Art.7.§ 1. De wedden en weddetoelagen die aan de leden van het onderwijzend personeel worden toegekend of de bezoldiging uitgekeerd aan de deskundigen voor de in het raam van overeenkomsten uitgevoerde prestaties worden als voorschot door de begroting van de Franse Gemeenschap volledig ten laste genomen.
  § 2. De financiële tegemoetkoming van de partner betreffende de aanvullende lestijden wordt [1 in de Thesaurie]1 gestort voor de betaling van de desbetreffende wedden en weddetoelagen.
  [1 Deze tegemoetkoming wordt volledig vereffend ten laatste binnen de drie maanden na de aanvang van de opleidingsafdeling of - eenheid.]1
  Enkel de rechtstreeks tussen de Regering van de Franse Gemeenschap en een partner gesloten overeenkomsten mogen in andere terugbetalingsvoorwaarden voorzien dan die bepaald in het vorige lid.
  ----------
  (1)<BFG 2012-11-08/17, art. 4, 003; Inwerkingtreding : 01-01-2013>

Art.8. Wanneer een partner het bepaalde in § 2 van artikel 7 niet naleeft wordt een aantal lestijden gelijk aan het aantal aanvullende lestijden die de partner niet terugbetaald heeft aan de Franse Gemeenschap, afgetrokken van de lestijdendotatie van de inrichting.
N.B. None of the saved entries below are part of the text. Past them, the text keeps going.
Definition fate (expected : option (gmap string string)) (tool : string) (record : json) : Fate :=
  if match expected with
     | Some expected => negb (bool_decide (expected !! tool = Some (quarantine_record_id record)))
     | None => false
     end
  then Stale
  else match release_pending_pin tool record with Ok p => Repaired p | Err _ => Stuck end.

Definition is_stale (f : Fate) : bool := match f with Stale => true | _ => false end.
Definition is_stuck (f : Fate) : bool := match f with Stuck => true | _ => false end.
Definition repairs (f : Fate) : bool := match f with Repaired _ => true | _ => false end.

Definition repair (stamp : Z) (pins : Pins) (tool : string) (record : json) (f : Fate) : Pins :=
  match f with
  | Repaired p => apply_release_pin pins tool p (has_definition record) stamp
  | _ => pins
  end.

Definition release_all (expected : option (gmap string string)) : M ReleaseAllOutcome :=
  _ ← store_path;
  with_store_lock (
    s ← read stores;
    q ← of_result (load_quarantine s);
    if bool_decide (q = ∅) then mret (mk_outcome 0 [] [])
    else
      let rows := map_to_list q in
      let fate_of (kv : string * json) := fate expected kv.1 kv.2 in
      let accepted := List.filter (fun kv => repairs (fate_of kv)) rows in
      _ ← (if bool_decide (accepted = []) then mret tt
           else
             _ ← store_path;
             with_store_lock (
               pins ← pins_to_repair (existsb (fun kv => is_tampered kv.2) accepted);
               stamp ← epoch_millis;
               save_if_changed pins
                 (fold_left (fun updated kv => repair stamp updated kv.1 kv.2 (fate_of kv)) accepted pins)));
      let remaining := filter (fun kv => repairs (fate_of kv) = false) q in
      let released := Z.of_nat (size q - size remaining) in
      _ ← (if 0 <? released then save_quarantine remaining else mret tt);
      mret (mk_outcome released
              (sort_strings (map fst (List.filter (fun kv => is_stuck (fate_of kv)) rows)))
              (sort_strings (map fst (List.filter (fun kv => is_stale (fate_of kv)) rows))))).

(** ** Reviews of identities that left the registry *)

(** [registry_has_tool_identity], on the ids of the registry's servers and the renames of
    their tools. *)
Definition registry_has_tool_identity (servers : list (string * list string)) (name : string) : bool :=
  existsb (fun sv =>
    starts_with (sanitize_segment sv.1 +:+ "__") name ||
    existsb (fun alias =>
      let alias := sanitize_segment alias in
      String.eqb name alias ||
      match (suffix ← strip_prefix alias name; n ← strip_prefix "_" suffix; parse_usize n) with
      | Some _ => true
      | None => false
      end) sv.2) servers.

(** A review is retired when its identity is gone, and taken up again when it returns.
    [gone] says that the profile itself was removed. *)
Definition retires (gone : bool) (servers : list (string * list string)) (present : gset string)
    (name : string) (p : Pin) : bool :=
  negb (review_retired p) && needs_review p && negb (bool_decide (name ∈ present)) &&
  (gone || negb (registry_has_tool_identity servers name)).

Definition returns (present : gset string) (name : string) (p : Pin) : bool :=
  review_retired p && bool_decide (name ∈ present).

Definition retire (p : Pin) : Pin := with_review (review_pending p) ∅ (with_retired true p).

Definition reconciled (gone : bool) (servers : list (string * list string)) (present : gset string)
    (name : string) (p : Pin) : Pin :=
  if retires gone servers present name p then retire p
  else if returns present name p then with_retired false p
  else p.

Definition reconcile_definition_reviews (gone : bool) (servers : list (string * list string))
    (present : gset string) : M unit :=
  r ← cached_review_pins;
  if bool_decide (active_names r = ∅) && bool_decide (review_names r ## present) then mret tt
  else
    _ ← store_path;
    with_store_lock (with_store_lock (
      s ← read stores;
      match load_pins s with
      | Loaded pins =>
          let absent := dom (filter (fun kv => retires gone servers present kv.1 kv.2 = true) pins) in
          let returned := dom (filter (fun kv => returns present kv.1 kv.2 = true) pins) in
          if bool_decide (absent = ∅) && bool_decide (returned = ∅) then mret tt
          else
            _ ← (if bool_decide (absent = ∅) then mret tt
                 else
                   q ← of_result (match load_quarantine s with
                                  | Err AbsentNotFresh => Ok ∅
                                  | r => r
                                  end);
                   save_quarantine (filter (fun kv => kv.1 ∉ absent) q));
            save_pins (map_imap (fun name p => Some (reconciled gone servers present name p)) pins)
      | _ => mret tt
      end)).

(** ** Stores that are created empty, and baselines that are given up *)

Definition ensure_quarantine_store_for_fresh_pins : M unit :=
  ok ← read (fun w => resolved (stores w));
  if negb ok then mret tt
  else
    with_store_lock (
      s ← read stores;
      match quarantine_file s with
      | Absent =>
          match load_pins s with
          | Fresh => _ ← may_fail "Could not create the quarantine store"; modify_stores (set_quarantine (Holds ∅))
          | _ => mret tt
          end
      | _ => mret tt
      end).

(** A store that existed before quarantine records did gets an empty file, only beside pins
    that load. *)
Definition ensure_quarantine_store_for_existing_pins : M unit :=
  s ← read stores;
  match resolved s, quarantine_file s, load_pins s with
  | true, Absent, Loaded _ =>
      r ← attempt (with_store_lock (
        s ← read stores;
        match quarantine_file s with
        | Absent => _ ← may_fail "Could not create the quarantine store"; modify_stores (set_quarantine (Holds ∅))
        | _ => mret tt
        end));
      mret tt
  | _, _, _ => mret tt
  end.

(** Off gives up an unreadable baseline: its bytes are set aside, the catalog is pinned as
    it is, and remembered reviews stay. *)
Definition recover_unreadable_baseline_at_off (c : C) : M unit :=
  r ← cached_review_pins;
  _ ← store_path;
  with_store_lock (
    s ← read stores;
    match usable_pins (load_pins s) with
    | Some _ => mret tt
    | None =>
        ts ← epoch_millis;
        _ ← may_fail "Could not save the unreadable baseline";
        _ ← modify_stores (fun s => match pins_file s with Absent => s | _ => set_pins Absent s end);
        _ ← record_event (put "profile" (JString profile) (pins_tamper_event ts));
        save_pins (reviews r ∪ pins_now c)
    end).

(** ** What the gateway reads *)

(** [quarantined], [mandatory_quarantined_checked] and [review_quarantined_checked]. *)
Definition quarantined : M (gset string) :=
  s ← read stores; of_result (match load_quarantine s with Ok q => Ok (dom q) | Err e => Err e end).

(** The checked reads refuse a store that was never migrated, whatever the file holds. *)
Definition checked {A} (m : M A) : M A :=
  s ← read stores;
  if resolved s && legacy_quarantine s then fail (Failed "the quarantine store was not migrated") else m.

Definition quarantined_checked : M (gset string) := checked quarantined.

Definition mandatory_quarantined_checked : M (gset string) :=
  r ← cached_review_pins;
  if unreadable r
  then fail (Failed "The integrity pin store is corrupt; retaining the live mandatory quarantine set")
  else checked (s ← read stores;
                of_result (match load_quarantine s with
                           | Ok q => Ok (mandatory_quarantine_set q)
                           | Err e => Err e
                           end)).

Definition definition_review_names : M (gset string) := r ← cached_review_pins; mret (review_names r).

Definition active_definition_review_names : M (gset string) :=
  r ← cached_review_pins; mret (if unreadable r then review_names r else active_names r).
Art.9. De betrekkingen die voortspruiten uit de onderwijswerkzaamheden die in het raam van overeenkomsten worden ingericht en enkel specifieke groepen betreffen, zullen niet vacant verklaard worden.

Art.10. De aanvullende middelen die uit de overeenkomsten voortvloeien vervallen aan de inrichtingen. Ze zijn niet aftrekbaar van de werkingskredieten of -toelagen.

Art.11. Dit besluit treedt in werking op 20 april 1994.

Art. 12. De Minister tot wiens bevoegdheid het onderwijs voor sociale promotie behoort, is belast met de uitvoering van dit besluit.